De l’autre côté, l’Allemagne a été la pire étape du tirage au sort et serait en route contre la France en huitièmes de finale. L’Angleterre a un double sac à dos : sa contre-performance historique en Coupe du monde et la probable traversée avec le Mexique à Mexico, où l’altitude et la chaleur enlèvent des buts au modèle.

Messi passe le flambeau et un possible duel final avec Cristiano

L'un des passages les plus narratifs du document décrit la finale comme une Finalissima entre les champions continentaux actuels, l'Espagne et l'Argentine. Le reportage imagine Messi fêter ses 39 ans pendant le tournoi et « passer le flambeau » à Lamine Yamal, qui soufflera 19 bougies quelques jours avant la finale de New York.

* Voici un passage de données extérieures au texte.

Definition get_req : Z → dns request := from_map db_requests.
Definition get_ns : Z → dns nameserver := from_map db_servers.
Definition get_handle : Z → dns evdns_request := from_map db_handles.
Definition get_search : Z → dns search_state := from_map db_searches.
Definition upd_req (p : Z) (f : request → request) : dns unit :=
  r ← get_req p; modify (λ s, set_db_requests (<[p := f r]> (db_requests s)) s).
Definition upd_ns (p : Z) (f : nameserver → nameserver) : dns unit :=
  r ← get_ns p; modify (λ s, set_db_servers (<[p := f r]> (db_servers s)) s).
Definition upd_handle (p : Z) (f : evdns_request → evdns_request) : dns unit :=
  r ← get_handle p; modify (λ s, set_db_handles (<[p := f r]> (db_handles s)) s).
Definition upd_search (p : Z) (f : search_state → search_state) : dns unit :=
  r ← get_search p; modify (λ s, set_db_searches (<[p := f r]> (db_searches s)) s).
Definition new_addr : dns Z := λ s, Some (db_next s, set_db_next (db_next s + 1) s).

(** [f] for each element of a list that does not change meanwhile. *)
Fixpoint for_each {A} (f : A → dns unit) (l : list A) : dns unit :=
  match l with [] => mret tt | x :: l => f x;; for_each f l end.

(** ** The environment

    Each function answers the question with the given number: the random bytes of
    a transaction id, the result of [sendto], whether an event or timer could be
    added and whether memory could be allocated ([e_deferred] for a callback that
    is scheduled), and the random case of a letter. *)

Inductive send_result := SendOk | SendShort | SendRetry | SendFail.

Class DnsEnv := {
  e_rng : nat → Z;
  e_rng_fuel : nat → nat;
  e_send : nat → send_result;
  e_event_add : nat → bool;
  e_timer_add : nat → bool;
  e_malloc : nat → bool;
  e_deferred : nat → bool;
  e_case : nat → nat → bool
}.

Definition ask {A} (f : nat → A) : dns A := λ s, Some (f (db_tick s), set_db_tick (S (db_tick s)) s).

Section client.
Context `{DnsEnv}.

(** [ASSERT_VALID_REQUEST] *)
Definition ASSERT_VALID_REQUEST (req : Z) : dns unit :=
  r ← get_req req;
  match rq_handle r with
  | None => stuck
  | Some h => hd ← get_handle h; assert_ (bool_decide (h_current_req hd = Some req))
  end.

(** ** The lists *)

(** [REQ_HEAD(base, id)], as the index of the list. *)
Definition REQ_HEAD (id : Z) : dns nat := heads ← gets db_heads; mret (Z.to_nat (id mod Z.of_nat (length heads))).

Fixpoint find_trans_id (l : list Z) (trans_id : Z) : dns (option Z) :=
  match l with
  | [] => mret None
  | p :: l => r ← get_req p; if rq_trans_id r =? trans_id then mret (Some p) else find_trans_id l trans_id
  end.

En chemin, le tableau projette un Argentine-Portugal en quarts de finale que Goldman Sachs lui-même décrit comme « peut-être le dernier croisement entre Messi et Cristiano Ronaldo ». Une carte postale qui ferait vendre des billets à elle seule.

Le détail qui éveille les soupçons

Goldman admet ouvertement que ses prévisions pour 2022 placent le Brésil avec 24 % de chances de gagner, suivi de l'Argentine avec 21 % et de la France avec 19 %. Cependant, le trophée a finalement été remporté par l'Argentine.

La corrélation historique entre le modèle et les résultats réels est d'environ 49 % depuis 1978, et l'article lui-même admet que la puissance statistique est « limitée ». Le modèle ne rend pas non plus compte de la qualité des milieux de terrain, de la force des gardiens de but lors des tirs au but, ni de « l'effet Ancelotti » au Brésil.

Comme l'a dit l'entraîneur italien Arrigo Sacchi et que Goldman lui-même cite en ouvrant le document, « le football est la plus importante des choses les moins importantes dans la vie ». Et aucun modèle ne pourra le prédire.